O Supremo Tribunal Federal (STF) realiza nesta segunda-feira (2) a sessão solene de abertura do Ano Judiciário de 2026, cerimônia que marca o retorno dos trabalhos da Corte após o recesso.
A sessão está prevista para começar às 14h e contará com a presença do presidente Luiz Inácio Lula da Silva, além dos presidentes da Câmara dos Deputados, Hugo Motta (Republicanos-PB), e do Senado Federal, Davi Alcolumbre (União-AP).
Também foram convidados o procurador-geral da República, Paulo Gonet, e o presidente da Ordem dos Advogados do Brasil (OAB), Beto Simonetti, que representarão, respectivamente, o Ministério Público e a advocacia.
O encontro dos chefes dos Três Poderes ocorre em um momento de críticas públicas ao STF, em razão da condução das investigações relacionadas às fraudes no Banco Master.
Críticas e controvérsias
Na última terça-feira (27), o ministro Alexandre de Moraes negou ter participado de um encontro com o ex-presidente do Banco de Brasília (BRB), Paulo Henrique Costa, no primeiro semestre de 2025, na residência do banqueiro Daniel Vorcaro, proprietário do Banco Master.
O suposto encontro foi noticiado pelo Portal Metrópoles e teria ocorrido durante o processo de tentativa de compra do Banco Master pelo BRB. Em nota à imprensa, Moraes classificou a reportagem como “falsa e mentirosa”.
Antes da liquidação do Banco Master pelo Banco Central, o escritório de advocacia Barci de Moraes, pertencente à família do ministro, prestou serviços jurídicos ao banco controlado por Vorcaro.
Outro ministro citado nas críticas é Dias Toffoli, que passou a ser questionado por permanecer como relator do caso, após reportagens apontarem que a Polícia Federal identificou irregularidades em um fundo de investimento ligado ao Banco Master. O fundo adquiriu participação no resort Tayayá, localizado no Paraná, que pertencia a familiares do ministro.
O presidente do STF, Edson Fachin, também foi alvo de críticas após divulgar nota em defesa da atuação de Toffoli.
Julgamentos previstos
Os primeiros julgamentos do plenário em 2026 estão previstos para começar na quarta-feira (4), quando os ministros devem analisar a validade de normas do Conselho Nacional de Justiça (CNJ) que limitam o uso das redes sociais por magistrados.

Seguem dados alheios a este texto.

Lemma nickname_checks nick d n limits lo hi :
  NicknameLimits_new (E:=UsernameError) lo hi = Ok limits -> validate_discriminator d = Ok n ->
  (_ ← from_parts nick d limits; Ok tt) = validate_nickname nick limits.
Proof.
  unfold NicknameLimits_new. destruct (Nat.leb_spec hi MAX_NICKNAME_LENGTH); [cbn [negb]|done].
  destruct (Nat.ltb_spec lo hi); [cbn [negb]|done]. intros [= <-] Hd.
  unfold from_parts, from_parts_without_soft_limit, validate_nickname.
  destruct (validate_prefix nick) as [[]|e|] eqn:Hp; cbn [mbind outcome_bind]; [|done..].
  rewrite Hd. cbn [mbind outcome_bind]. unfold make_scalars.
  assert (nick <> "") as Hne by by intros ->.
  pose proof (nickname_scalar_spec nick Hne) as Hs. pose proof (nickname_bytes_spec nick) as Hb.
  pose proof (nickname_char_ascii nick) as Ha. fold (nickname_bytes nick).
  destruct (nickname_bytes nick) as [b|]; cbn [ok_or mbind outcome_bind]; [|by rewrite Hs].
  destruct (forallb _ _); [|done]. destruct Hb as (? & [= <-] & Hlen). rewrite Hlen in *.
  unfold NicknameLimits_validate. cbn [min_len max_len].
  destruct (Nat.ltb_spec MAX_NICKNAME_LENGTH (String.length nick)).
  - rewrite Hs. cbn [mbind outcome_bind]. rewrite (proj2 (Nat.ltb_ge _ lo)), (proj2 (Nat.ltb_lt hi _)) by lia. done.
  - destruct Hs as (x & -> & _). cbn [mbind outcome_bind]. rewrite Ha by done. cbn [negb].
    by destruct (_ <? lo)%nat; [|destruct (hi <? _)%nat].
Qed.

(** [validate_nickname] and [from_parts] make the same checks, as their comments
    ask: with a valid discriminator, they give the same answer, error
    included, whatever the limits are. *)
Theorem nickname_checks_agree nick d n limits lo hi :
  NicknameLimits_new (E:=UsernameError) lo hi = Ok limits -> validate_discriminator d = Ok n ->
  (_ ← from_parts nick d limits; Ok tt) = validate_nickname nick limits.
Proof. apply nickname_checks. Qed.

(** ** The encoding determines the username *)

Lemma base_37_inj l l' :
  Forall (fun b => 1 <= u8 b <= 37) l -> Forall (fun b => 1 <= u8 b <= 37) l' -> base_37 l = base_37 l' -> l = l'.
Proof.
  assert (forall l, Forall (fun b => 1 <= u8 b <= 37) l -> 0 <= base_37 l) as Hpos.
  { intros k. induction 1; cbn [base_37 foldr]; [lia|]. fold (base_37 l0). lia. }
  intros Hl. revert l'. induction Hl as [|b l Hb Hl IH]; intros l' Hl' Heq;
    destruct Hl' as [|b' l' Hb' Hl']; cbn [base_37 foldr] in Heq; fold base_37 in Heq; try done;
    try fold (base_37 l) in Heq; try fold (base_37 l') in Heq.
  - pose proof (Hpos _ Hl'). lia.
  - pose proof (Hpos _ Hl). lia.
  - assert (base_37 l = base_37 l' /\ u8 b = u8 b') as [H1 H2] by lia.
    apply u8_inj in H2 as ->. by rewrite (IH l' Hl' H1).
Qed.

Lemma char_to_byte_inj c c' b : char_to_byte c = Some b -> char_to_byte c' = Some b -> c = c'.
Proof.
  assert (forall c, match char_to_byte c with
                    | Some b => bool_decide (c = if u8 b =? 1 then "_"%char else if u8 b <=? 27 then ascii_of_nat (Z.to_nat (u8 b + 95))
                                                 else ascii_of_nat (Z.to_nat (u8 b + 20)))
                    | None => true end = true) as Hinv by (apply ascii_forall; by vm_compute).
  intros Hc Hc'. pose proof (Hinv c) as H1. pose proof (Hinv c') as H2. rewrite Hc in H1. rewrite Hc' in H2.
  apply bool_decide_eq_true in H1, H2. congruence.
Qed.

No dia 11 de fevereiro, a Corte deve decidir se a liberdade de expressão pode ser restringida em casos de danos à honra e à imagem. O processo envolve uma organização não governamental (ONG) que denunciou maus-tratos a animais durante a Festa do Peão de Barretos.
Já no dia 19 de fevereiro, está pautado o julgamento sobre a constitucionalidade da adoção do Programa Escola Sem Partido em todo o país.
Caso Marielle Franco
A Primeira Turma do STF marcou para o dia 24 de fevereiro o julgamento presencial da ação penal que apura o assassinato da vereadora Marielle Franco e do motorista Anderson Gomes, ocorrido em 2018, no Rio de Janeiro.
São réus no processo o conselheiro do Tribunal de Contas do Estado do Rio de Janeiro (TCE-RJ) Domingos Brazão, o ex-deputado federal Chiquinho Brazão, irmão de Domingos, o ex-chefe da Polícia Civil do Rio de Janeiro Rivaldo Barbosa, o major da Polícia Militar Ronald Alves de Paula e o ex-policial militar Robson Calixto, assessor de Domingos. Todos estão presos preventivamente.
Segundo a investigação da Polícia Federal, o crime estaria relacionado à atuação política de Marielle Franco contra interesses do grupo liderado pelos irmãos Brazão, ligado a disputas fundiárias em áreas sob influência de milícias no Rio de Janeiro.